Indications point toward a large volume of wastewater from a blockage in one of the influent lines, and a failure of the influent pump/controller.

Was any aspect of the failure related to human error? If so, please provide as much detail as possible.

The large influx of wastewater does not appear to be due to human performance. However, as part of our evaluation we are looking at whether our actions following that event were sufficient to prevent or minimize the discharge, and to what extent human performance was a factor. An early conclusion is that it would be beneficial to revise procedures for operators and staff, in addition to making certain equipment and system upgrades or modifications, to specifically address our response and the overall performance of the plant.

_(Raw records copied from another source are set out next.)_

(** *** Recommendations *)

Lemma insertByScore_perm (r : RecommendedUser) (l : list RecommendedUser) :
  Permutation (r :: l) (insertByScore r l).
Proof.
  induction l as [|x l IH]; simpl; [apply Permutation_refl|].
  destruct (rec_recommendationScore x <=? rec_recommendationScore r).
  - apply Permutation_refl.
  - eapply Permutation_trans; [apply perm_swap|]. now apply perm_skip.
Qed.

Lemma orderByScoreDesc_perm (l : list RecommendedUser) :
  Permutation l (orderByScoreDesc l).
Proof.
  induction l as [|x l IH]; simpl; [constructor|].
  eapply Permutation_trans; [apply perm_skip; exact IH|]. apply insertByScore_perm.
Qed.

Lemma insertByScore_descending (r : RecommendedUser) (l : list RecommendedUser) :
  descending l -> descending (insertByScore r l).
Proof.
  unfold descending. induction l as [|x l IH]; simpl; intros Hl.
  - constructor; constructor.
  - inversion Hl as [|? ? Hrest Hall]; subst.
    destruct (rec_recommendationScore x <=? rec_recommendationScore r) eqn:Hcmp.
    + apply Z.leb_le in Hcmp. constructor; trivial.
      constructor; trivial.
      eapply Forall_impl; [|exact Hall]. simpl. intros b Hb. lia.
    + apply Z.leb_gt in Hcmp. constructor; [now apply IH|].
      apply (Permutation_Forall (insertByScore_perm r l)).
      constructor; [lia | trivial].
Qed.

Lemma orderByScoreDesc_descending (l : list RecommendedUser) :
  descending (orderByScoreDesc l).
Proof.
  induction l as [|x l IH]; simpl; [constructor|].
  now apply insertByScore_descending.
Qed.

(** X17 -- [getRecommendedUsers] answers [USER_NOT_FOUND] exactly when no
    stored wallet equals the lower-cased address; otherwise it returns one
    entry for each recommendation made for that user, no more and no fewer,
    in an order in which the score never rises. *)
Theorem getRecommendedUsers_ordered (address : string) (d : Directory) :
  (getRecommendedUsers address d = Error USER_NOT_FOUND <->
   forall a, In a (accounts d) -> account_wallet a <> JsString.toLowerCase address)
  /\ (forall res, getRecommendedUsers address d = Data res ->
        exists user,
          find (fun a => String.eqb (account_wallet a) (JsString.toLowerCase address))
               (accounts d) = Some user
          /\ Permutation
               (filter (fun r => Z.eqb (rec_forId r) (account_id user)) (recommendedUsers d))
               (map recommendation_rec res)
          /\ descending (map recommendation_rec res)).
Proof.
  unfold getRecommendedUsers.
  destruct (find _ (accounts d)) as [user|] eqn:Hfind; split.
  - split; [discriminate|]. intros Hnone.
    apply find_some in Hfind as [Hin Hw]. apply String.eqb_eq in Hw.
    exfalso. exact (Hnone user Hin Hw).
  - intros res Heq. injection Heq as <-. exists user. split; trivial.
    rewrite map_map. simpl. rewrite map_id.
    split; [apply orderByScoreDesc_perm | apply orderByScoreDesc_descending].
  - split; trivial. intros _ a Hin Hw. apply (find_none _ _ Hfind) in Hin.
    simpl in Hin. rewrite Hw, String.eqb_refl in Hin. discriminate.
  - discriminate.
Qed.

Lemma optZEqb_spec (o : option Z) (z : Z) : optZEqb o z = true <-> o = Some z.
Proof.
  destruct o as [v|]; simpl.
  - rewrite Z.eqb_eq. split; congruence.
  - split; discriminate.
Qed.

(** X18 -- Each entry of [getRecommendedUsers] shows the recommendation's
    wallet as social wallet and never more replies than questions.  A
    recommendation that names no stored user gets zero counts and its own
    wallet; with unique user ids, one that names a stored user gets that
    user's counts, and that user's wallet unless it is empty. *)
Theorem getRecommendedUsers_entries (address : string) (d : Directory)
    (res : list Recommendation) (entry : Recommendation) :
  getRecommendedUsers address d = Data res ->
  In entry res ->
  let rec := recommendation_rec entry in
  recommendation_socialWallet entry = rec_wallet rec
  /\ recommendation_userId entry = rec_userId rec
  /\ (recommendation_replies entry <= recommendation_questions entry)%nat
  /\ ((forall a, In a (accounts d) -> rec_userId rec <> Some (account_id a)) ->
      recommendation_questions entry = O
      /\ recommendation_replies entry = O
      /\ recommendation_wallet entry = rec_wallet rec)
  /\ (NoDup (map account_id (accounts d)) ->
      forall a, In a (accounts d) -> rec_userId rec = Some (account_id a) ->
        recommendation_questions entry = List.length (account_replies a)
        /\ recommendation_replies entry = countAnswered (account_replies a)
        /\ (account_wallet a <> EmptyString ->
            recommendation_wallet entry = account_wallet a)).
Proof.
  unfold getRecommendedUsers.
  destruct (find _ (accounts d)) as [user|] eqn:Hfind; [|discriminate].
  intros Heq Hin. injection Heq as <-.
  apply in_map_iff in Hin as (r & <- & Hr).
  set (recommendations := orderByScoreDesc _) in *.
  set (fetched := filter _ (accounts d)).
  unfold describe. simpl.
  destruct (find (fun u => optZEqb (rec_userId r) (account_id u)) fetched)
    as [u|] eqn:Hu.
  - pose proof Hu as Hu'. apply find_some in Hu' as [Hufetched Huid].
    apply optZEqb_spec in Huid.
    apply filter_In in Hufetched as [Huin _].
    split; [reflexivity|]. split; [reflexivity|].
    split; [apply countAnswered_le|]. split.
    + intros Hnone. exfalso. exact (Hnone u Huin Huid).
    + intros Hnd a Ha Hid.
      assert (a = u) by
        (apply (NoDup_map_inj account_id (accounts d)); trivial; congruence).
      subst a. split; [reflexivity|]. split; [reflexivity|].
      intros Hne. destruct (account_wallet u); [congruence | reflexivity].
  - split; [reflexivity|]. split; [reflexivity|].
    split; [apply Nat.le_refl|]. split.
    + intros _. repeat split.
    + intros Hnd a Ha Hid. exfalso.
      assert (Hfetched : In a fetched).
      { apply filter_In. split; trivial. apply existsb_exists. exists r.
        split; trivial. now apply optZEqb_spec. }
      apply (find_none _ _ Hu) in Hfetched. simpl in Hfetched.
      rewrite (proj2 (optZEqb_spec _ _) Hid) in Hfetched. discriminate.
Qed.

(** ** The route of the candidate list *)

Section RouteFacts.

Variable Payload : Type.
Variable JsNumber : Type.
Variable Number : string -> JsNumber.
Variable zero : JsNumber.
Variable getQuestionableUsers : string -> option string -> JsNumber -> option Payload.

Local Abbreviation handle := (GET Payload JsNumber Number zero getQuestionableUsers).

(** X19 -- Without an identity the route answers 400: when the
    [privyUserId] header is missing or empty the response is
    [INVALID_REQUEST] with status 400, whatever the query string holds and
    whatever the service would have done; with a non-empty header the
    status is never 400. *)
Theorem GET_requires_identity (req : NextRequest) :
  (truthy (header_privyUserId req) = false ->
   handle req = mkNextResponse Payload (JsonError Payload INVALID_REQUEST) 400)
  /\ (truthy (header_privyUserId req) = true -> response_status Payload (handle req) <> 400).
Proof.
  unfold GET.
  destruct (header_privyUserId req) as [[|c id]|]; simpl; split; trivial;
    try discriminate.
  intros _. destruct (getQuestionableUsers _ _ _); simpl; discriminate.
Qed.

(** X20 -- With an identity the route calls the service once, with the
    header as identity, the search text unless it is missing or empty, and
    the converted [offset] parameter or zero when there is none.  What the
    service resolves to is sent with status 200; when it throws, the answer
    is [SOMETHING_WENT_WRONG] with status 500. *)
Theorem GET_contains_failures (req : NextRequest) (id : string) :
  header_privyUserId req = Some id ->
  id <> EmptyString ->
  let search :=
    match searchParam_search req with
    | Some EmptyString => None
    | other => other
    end in
  let offset :=
    match searchParam_offset req with
    | Some text => Number text
    | None => zero
    end in
  (forall res, getQuestionableUsers id search offset = Some res ->
               handle req = mkNextResponse Payload (JsonPayload Payload res) 200)
  /\ (getQuestionableUsers id search offset = None ->
      handle req = mkNextResponse Payload (JsonError Payload SOMETHING_WENT_WRONG) 500).
Proof.
  intros Hid Hne search offset. subst search offset. unfold GET. rewrite Hid.
  destruct id as [|c id]; [congruence|]. simpl.
  destruct (searchParam_search req) as [[|c' text]|]; simpl;
    split; intros; match goal with H : getQuestionableUsers _ _ _ = _ |- _ =>
                                     now rewrite H end.
Qed.

End RouteFacts.

(** ** The further properties on sample data *)

Example updateUser_rename :
  fst (updateUser "did:privy:alice" SampleDirectory.rename SampleDirectory.directory)
  = Data (mkUserRow Sample.aliceRow (Some "alice_01"%string) true).
Proof. reflexivity. Qed.

Example updateUser_rejections :
  fst (updateUser "did:privy:carol" (mkUpdateUserArgs None (Some "carol"%string))
         SampleDirectory.directory) = Error INVALID_REQUEST
  /\ fst (updateUser "did:privy:alice" (mkUpdateUserArgs None (Some "al"%string))
            SampleDirectory.directory) = Error USERNAME_INVALID_FORMAT
  /\ fst (updateUser "did:privy:alice" (mkUpdateUserArgs None (Some "1alice"%string))
            SampleDirectory.directory) = Error USERNAME_INVALID_FORMAT
  /\ fst (updateUser "did:privy:alice" (mkUpdateUserArgs (Some true) None)
            SampleDirectory.directory) = Error INVALID_REQUEST
  /\ fst (updateUser "did:privy:nobody" (mkUpdateUserArgs None None)
            SampleDirectory.directory) = Rejects RecordNotFound.
Proof. repeat split. Qed.

Example getBulkUsers_sample :
  getBulkUsers ["0xabcdef"; "0xca401"]%string SampleDirectory.directory
  = Data [mkBulkUser (mkUserRow Sample.carolRow (Some "carol.eth"%string) true) 1 0]
  /\ getBulkUsers ["0xCA401"]%string SampleDirectory.directory = Data [].
Proof. split; reflexivity. Qed.

Example getRecommendedUsers_sample :
  getRecommendedUsers "0xABCDEF" SampleDirectory.directory
  = Data [ mkRecommendation (mkRecommendedUser 2 1 None "0xfeed" 30)
             "0xfeed" "0xfeed" None 0 0;
           mkRecommendation (mkRecommendedUser 4 1 (Some 7) "0xbeef" 20)
             "0xbeef" "0xbeef" (Some 7) 0 0;
           mkRecommendation (mkRecommendedUser 1 1 (Some 2) "0xca401" 10)
             "0xca401" "0xca401" (Some 2) 1 0 ].
Proof. reflexivity. Qed.

Lemma createUser_only_once_witness :
  createUser Sample.getUser "did:privy:alice" "ANOTHER"
    (snd (createUser Sample.getUser "did:privy:alice" "ABC123" Sample.seeded))
  = (Error USER_ALREADY_EXISTS,
     snd (createUser Sample.getUser "did:privy:alice" "ABC123" Sample.seeded)).
Proof.
  apply (createUser_only_once Sample.getUser "did:privy:alice" "ABC123" "ANOTHER"
           Sample.seeded _ (mkUser 1 "did:privy:alice" "0xabcdef" None (Some 7) true)).
  - intros pu Hpu. vm_compute in Hpu. now injection Hpu as <-.
  - reflexivity.
Defined.

Lemma members_lowerCased : lowerCased Sample.members.
Proof.
  intros u [<-|[<-|[]]]; split; try reflexivity; intros w Hw; discriminate.
Qed.

Lemma wallets_stay_lower_case_witness :
  lowerCased
    (snd (linkNewWallet Sample.verifyMessage Sample.quietProfiles
            Sample.quietRecommendations
            "did:privy:alice" Sample.goodSignature (Sample.t0 + 60000) Sample.members)).
Proof.
  destruct (wallets_stay_lower_case Sample.getUser Sample.verifyMessage
              Sample.quietProfiles Sample.quietRecommendations Sample.members
              (fun _ _ _ H => H) (fun _ _ H => H) members_lowerCased)
    as (_ & _ & Hlink).
  apply Hlink.
Defined.

Lemma linked_wallet_is_found_witness :
  exists res,
    checkUsersExist ["0XAB12"]%string
      (snd (linkNewWallet Sample.verifyMessage Sample.quietProfiles
              Sample.quietRecommendations
              "did:privy:alice" Sample.goodSignature (Sample.t0 + 60000) Sample.members))
    = (Data res,
       snd (linkNewWallet Sample.verifyMessage Sample.quietProfiles
              Sample.quietRecommendations
              "did:privy:alice" Sample.goodSignature (Sample.t0 + 60000) Sample.members))
    /\ In (prisma.user.setSocialWallet "0xab12" Sample.aliceRow) res.
Proof.
  apply (linked_wallet_is_found Sample.verifyMessage Sample.quietProfiles
           Sample.quietRecommendations "did:privy:alice" Sample.goodSignature
           (Sample.t0 + 60000) Sample.members
           (prisma.user.setSocialWallet "0xab12" Sample.aliceRow)
           ["0XAB12"]%string "0XAB12"
           (fun _ _ _ => eq_refl) (fun _ _ => eq_refl) eq_refl).
  - now left.
  - reflexivity.
Defined.

Lemma issued_challenge_verifies_witness :
  exists user,
    fst (linkNewWallet Sample.verifyMessage Sample.quietProfiles
           Sample.quietRecommendations
           "did:privy:alice" Sample.goodSignature (Sample.t0 + 60000)
           (snd (generateChallenge "did:privy:alice" "0xAB12" Sample.t0 Sample.joined)))
    = Data user
    /\ user_id user = 1
    /\ user_socialWallet user = Some "0xab12"%string.
Proof.
  apply (issued_challenge_verifies Sample.verifyMessage Sample.quietProfiles
           Sample.quietRecommendations "did:privy:alice" "0xAB12" Sample.goodSignature
           Sample.t0 (Sample.t0 + 60000) Sample.joined Sample.aliceRow eq_refl eq_refl).
  - vm_compute. reflexivity.
  - intros u [<-|[<-|[]]] _; discriminate.
Defined.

Our initial actions prior to re-start of the plant are listed below in response to Question 4.

What is the impact of the sewage release on the surrounding environment and how did you reach these conclusions?

The San Diego County Department of Environmental Health assessed the environmental impact as low, requiring no beach closure or action by the public, in part due to the dilution level, which was approximately 200:1 (SCE’s NPDES permit for San Onofre calls for a dilution ratio of at least 10:1), and that the release took place more than a mile off-shore and 50 feet below the surface of the ocean.

What steps are you taking to ensure further sewage releases will not continue in the future?

To guard against a reoccurrence of a release, SCE has implemented equipment changes and bolstered our response actions.

Before returning the system to service we took the following actions:

  • Tested and verified the sewage treatment system equipment is performing properly. We identified an influent pump start switch that was not working properly and it was repaired.
  • Established a temporary storage reserve available onsite where any future unanticipated volume of influent can be routed.
  • Ensured there is 24/7 support available from our licensed sewage treatment operations contractor to respond to off-normal events.